На дорожку рядом с ним упала тень. Он поднял голову:

–А-а, это вы… – и снова уставился на землю.

– Как дела? – изящная женская туфелька словно ненароком наступила на его рисунок.

Она могла бы и не спрашивать: усталый, подурневший, с потухшим взором, – он мало походил на того смазливого и самоуверенного парня, каким был совсем недавно. Её замысел вполне удался: муха прочно влипла в паутину.

Красавчик посмотрел сквозь неё пустыми глазами.

– Я – подлец и неудачник, – бесстрастно сообщил он.

– Как раз то, что нужно! – деловито заметила ведьма, и в его безвольную ладонь опустился маленький листок бумаги. – Изучи на досуге.
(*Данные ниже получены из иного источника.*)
(* ===== verification/TweetStream.v ===== *)
(** * The stream of a directory of tweets

    What a scan of Tweets.v reads, whatever the visitor does with it: the tweets
    of the files in order, each visited at its own time, which is the second it
    was sent at moved past the mentions of the tweets of the same second.  The
    graphs filled from them hold the mentions as edges, at increasing times. *)

From Stdlib Require Import ZArith Lia Ascii Permutation.
From stdpp Require Import base numbers gmap strings list sorting.
From S2P Require Import Prelude.
From S2P Require Import Double.
From S2P Require Import NetworkByteBuffer.
From S2P Require Import LevelDB.
From S2P Require Import Schema.
From S2P Require Import AttributeData.
From S2P Require Import MetaData.
From S2P Require Import NeighborList.
From S2P Require Import PartitionIndex.
From S2P Require Import Block.
From S2P Require Import IntervalIndex.
From S2P Require Import Query.
From S2P Require Import Conf.
From S2P Require Import SmartLayout.
From S2P Require Import ExpirationFlow.
From S2P Require Import GraphFlow.
From S2P Require Import VertexManager.
From S2P Require Import HistoricalGraph.
From S2P Require Import DerivedBlocks.
From S2P Require Import HistoryBlocks.
From S2P Require Import Workload.
From S2P Require Import StreamHistory.
From S2P Require Import InteractionGraph.
From S2P Require Import StreamAnswers.
From S2P Require Import Searches.
From S2P Require Import Tweets.

(** ** What is read *)

(** A tweet: its time in milliseconds, its author, the mentions, its fields. *)
Record Sent := mkSent { sent_ts : Z; sent_from : Z; sent_tos : list Z; sent_tweet : Tweet }.

Section Reading.
Context (lexical_cast_long lexical_cast_int : string -> outcome Z).
Context (day_seconds : Z -> Z -> Z -> outcome Z) (time_seconds : Z -> Z -> Z -> Z).
Context (filename : string -> string) (content : string -> string).

Definition read_line (dayTime : Z) (line : string) : outcome (list Sent) :=
  r ← parseTweet lexical_cast_long line;
  match r with
  | None => Ret []
  | Some (from, tos, tweet) =>
      ts ← getTweetTimestamp lexical_cast_int time_seconds (tweet_time tweet) dayTime;
      Ret [mkSent ts from tos tweet]
  end.

Definition read_file (fileName : string) : outcome (list Sent) :=
  date ← substr (filename fileName) (u64 (find "_"%char (filename fileName) 0 + 1)) 8;
  dayTime ← getDayStartTime lexical_cast_int day_seconds date;
  foldM (fun l line => k ← read_line dayTime line; Ret (l ++ k)) [] (lines_of "" (content fileName)).

Definition read_tweets (directory : list string) : outcome (list Sent) :=
  foldM (fun l fileName => k ← read_file fileName; Ret (l ++ k)) [] (merge_sort string_le directory).

(** A scan visits them in turn. *)
Section Visits.
Context {T : Type} (visitor : Z -> Z -> list Z -> Tweet -> T -> outcome T).

Definition visit (st : ScanState) (x : Sent) : outcome ScanState :=
  visit_tweet visitor (sent_ts x) (sent_from x) (sent_tos x) (sent_tweet x) st.

(** A loop that scans piece by piece, when each piece has been read. *)
Lemma scan_pieces {P} (scan : ScanState -> P -> outcome ScanState) (read : P -> outcome (list Sent)) pieces :
  (forall st p l, read p = Ret l -> scan st p = foldM visit st l) ->
  forall acc l, foldM (fun l p => k ← read p; Ret (l ++ k)) acc pieces = Ret l ->
  exists k, l = acc ++ k /\ forall st, foldM scan st pieces = foldM visit st k.
Proof.
  intros Hscan. induction pieces as [|p pieces IH]; intros acc l E; cbn [foldM] in *.
  { injection E as <-. exists []. by rewrite app_nil_r. }
  apply bind_ret in E as (acc' & E1 & E). apply bind_ret in E1 as (k & Er & E1). injection E1 as <-.
  destruct (IH _ _ E) as (k' & -> & Hk). exists (k ++ k'). split; [by rewrite app_assoc|]. intros st.
  rewrite (Hscan st p k Er), foldM_app. destruct (foldM visit st k); cbn [mbind outcome_bind]; [apply Hk|done..].
Qed.

Lemma scan_line_read dayTime st line l : read_line dayTime line = Ret l ->
  scan_line lexical_cast_long lexical_cast_int time_seconds visitor dayTime st line = foldM visit st l.
Proof.
  unfold read_line, scan_line. intros E. apply bind_ret in E as (r & -> & E). cbn [mbind outcome_bind].
  destruct r as [[[from tos] tweet]|]; [|injection E as <-; done]. apply bind_ret in E as (ts & -> & E). injection E as <-.
  cbn [mbind outcome_bind foldM]. unfold visit. cbn. by destruct (visit_tweet visitor _ _ _ _ _).
Qed.

Lemma scan_file_read st fileName l : read_file fileName = Ret l ->
  scan_file lexical_cast_long lexical_cast_int day_seconds time_seconds visitor filename content st fileName = foldM visit st l.
Proof.
  unfold read_file, scan_file. intros E. apply bind_ret in E as (date & -> & E). cbn [mbind outcome_bind].
  apply bind_ret in E as (dayTime & -> & E). cbn [mbind outcome_bind].
  destruct (scan_pieces (scan_line lexical_cast_long lexical_cast_int time_seconds visitor dayTime) (read_line dayTime) _
    ltac:(intros; by apply scan_line_read) _ _ E) as (k & -> & Hk). apply Hk.
Qed.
Он тупо поглядел на строчки из букв и цифр:

– Зачем?

Искусительница засмеялась:

– Надо же тебе помочь! – и уходя, добавила жёстко: – За души нынче мало дают, уж поверь мне!

***

Ему снился сон: он лежит на свежем сене, шею щекочут травинки… В полураскрытую дверь заглядывает солнце. По двору бегают его маленькие братишки – Поль, Жак, Диду… В большом корыте мать купает самого младшего – он силился, но не мог припомнить, как же его звали? – малыш умер, едва ему минуло полгода… В их деревне тогда перемерло много народу от неизвестной хвори. Потом умер Диду – он был самый умный из детей – родители, бывало, не могли нарадоваться на него. Диду ходил учится грамоте в монастырь. Отец мечтал, что мальчик станет священником. Но как-то зимой мальчишка провалился под лед на реке, простыл, слёг – и уже не встал… Так случилось в жизни, а сейчас – во сне – они были все вместе, и, кажется, были счастливы… Мать повернула к нему улыбающееся лицо… Голоса детей стали звонче: братья сбежались в сарай, где он прячется в сене, их маленькие ручки тормошат его:

– Вставай! Вставай!

Коротышка открыл глаза, но детские голоса не исчезли:

– Он очнулся!

Винсент с удивлением взирал на странных незнакомцев, столпившихся над ним. Росточком самый высокий из них был едва ли с десятилетнего ребенка. Он заметил, что руки у них маленькие, толстые, с «перевязочками», какие бывают у младенцев. Да и лица у малышей были совсем детские – ясные глаза, пухлые румяные щёчки… Но на этих личиках курчавились забавные аккуратные бородёнки, придававшие незнакомцам маскарадный вид – этакие бородатые детишки, а из-под разноцветных кафтанов выпирали довольно объёмные животы. Добавьте к этому рыжие шевелюры самых разных оттенков – от винно-красного до медного – и вы получите представление о внешности тьетлей. Хотя оно будет не полным: надобно ещё видеть выражение их глаз, где самым причудливым образом смешались чертовское лукавство и ангельская простота; плутоватые улыбочки – точь-в-точь как у детей, собирающихся нашкодить, хитрющие ямочки на щеках, – словом, всё то, что придает этому народу своеобразную прелесть… И тогда вы поймёте, отчего остальные, живущие в мире Зелёного солнца, снисходительно терпят их выходки и хитрости, часто довольно дерзкие и коварные.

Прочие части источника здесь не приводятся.